I am old enough to remember the time when blogs became a thing. Hell, I am old enough to recollect that brief and blissful moment in the history of The Internet when everyone had their homepage, the vast majority of which featured jazzy colours, images concocted in Microsoft Paint, WordArt logos, and at least one use of the Comic Sans font. I suppose what I am inadvertently saying here is that I am older than I would like to admit, but that’s neither here nor there.
In all seriousness, what I am trying to convey is a certain kind of nostalgia for the times gone by because nowadays blogs – as I have come to know them – are more or less extinct or completely excised from the epidermis of online presence. Blogs have evolved into independent publications with aspirations to self-promotion and a veneer of professionalism, while the more personal aspect of interactions with the outside world blogging provided in its infancy has been ceded onto social media where we are asked to either communicate our opinions to closed groups of acquaintances or to condense them into digestible bullets of 280 characters or less and effectively shout at clouds. And I don’t know what to feel about it because it seems what I need to express myself online in a way that is acceptable and interesting to me involves doing something that nobody in their right mind seems to be doing these days – typing paragraphs of verbiage about what I think and posting them somewhere on The Internet for others to see.

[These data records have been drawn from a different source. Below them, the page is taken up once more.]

(** C3, amended.  If remote calls of a method reject, the method rejects
    with the reason [e] of the first of them to settle, passed on as it is,
    and it logs, after its start notice and before the rejection reaches the
    caller, exactly one error line, which carries the stack of [e] (the
    empty string when [e] is not an [Error]). *)
Theorem first_rejection_propagated {R} (call : Call R) (st : State (W := W)) :
  remoteRejections send generateSignedUrl call st <> [] ->
  exists e,
    firstRejection send generateSignedUrl call st = Some e
    /\ e ∈ remoteRejections send generateSignedUrl call st
    /\ (run call st).1 = Rejected e
    /\ notices send generateSignedUrl call st =
       [LogLine (context (logger (this st))) (startNotice call);
        ErrorLine (context (logger (this st))) (failureNotice call) (stackTrace e)].
Proof.
  intros Hne.
  assert (Hawait : exists e,
             firstRejection send generateSignedUrl call st = Some e
             /\ e ∈ remoteRejections send generateSignedUrl call st
             /\ (awaited send generateSignedUrl call st).1 = Rejected e).
  { destruct call as [sch data|sch data|sch data|data|data];
      cbn [remoteRejections firstRejection awaited] in *.
    - destruct (Promise_all_rejects sch _ _ Hne) as (e & H1 & H2 & H3).
      exists e. rewrite length_uploadPromises in H1.
      split; [done|]. split; [done|]. cbn. by rewrite H3.
    - destruct (Promise_all_rejects sch _ _ Hne) as (e & H1 & H2 & H3).
      exists e. rewrite length_downloadPromises in H1. done.
    - destruct (Promise_all_rejects sch _ _ Hne) as (e & H1 & H2 & H3).
      exists e. rewrite length_deletePromises in H1.
      split; [done|]. split; [done|]. cbn. by rewrite H3.
    - destruct (send (s3 (this st)) (listCommand data) (remote st)) as [[response|e] w'];
        [done|].
      exists e. cbn. split; [done|]. split; [by left|done].
    - destruct (generateSignedUrl (s3 (this st)) (signedCommand data) _ (remote st))
        as [[url|e] w']; [done|].
      exists e. cbn. split; [done|]. split; [by left|done]. }
  destruct Hawait as (e & H1 & H2 & H3). exists e.
  split; [done|]. split; [done|].
  rewrite notices_run, invoke_run. cbn [fst]. rewrite H3. done.
Qed.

Which brings me to explain the purpose of all this. Flasz On Film is not a publication, but rather an attempt to bring everything I do in the sphere of writing about cinema under one roof. For lack of a better word, it is a personal platform. I have consistently rambled on Letterboxd for a number of years now whilst kidding myself it was that kind of platform where writers could express themselves; it really isn’t. It is at best an amplifier and at worst a cesspool of memes and reactionary one-liners posted by wannabe media influencers where any genuine thought drowns in the ocean of self-aggrandizing desire to go viral, rarely to be seen or read. I don’t quite know how I will go about moving all my reviews into a form of a bespoke archive and even when I do figure it out, it might take me ages to reduce it to practice, so for the time being you can always find my past ramblings on my LB profile, but going forward, all my film writing that doesn’t end up published externally (most likely on CLAPPER) is going to be found in here.
This is where I think I will be able to dump my reviews, continue and embark on all my marathons, retrospectives and rant from a sedentary position about everything else that doesn’t fit within the parameters of a review or a standalone feature article. I don’t quite have an idea how this will translate to practice, but if you like my writing, appreciate my perspective on things, or even if you disagree with my takes and opinions, this is the place you can interact with me in ways that Twitter just is not capable of supporting.
“Never in history have so many with so little to say said so much to so few.” This paraphrasing of Winston Churchill’s famous words is how someone I personally admire once summed up the notion of blogging. It has stuck with me and perhaps kept discouraging me from doing this because any creative enterprise is on some level tethered to an audience, even if chances of this being seen by anyone are slim to none. But then again, I don’t see writing and opining on cinema as a career I am desperate to have. I write because I can’t help myself; this is a calling. I guess, what I am trying to say is “Hello and welcome to my new home. Forgive me the walls are bare and it’s pretty sparse for now, but all my stuff is still in boxes and I am still in the process of putting the figurative IKEA furniture together. What I can do is offer you a cup of tea and something to read, if you bear with me.”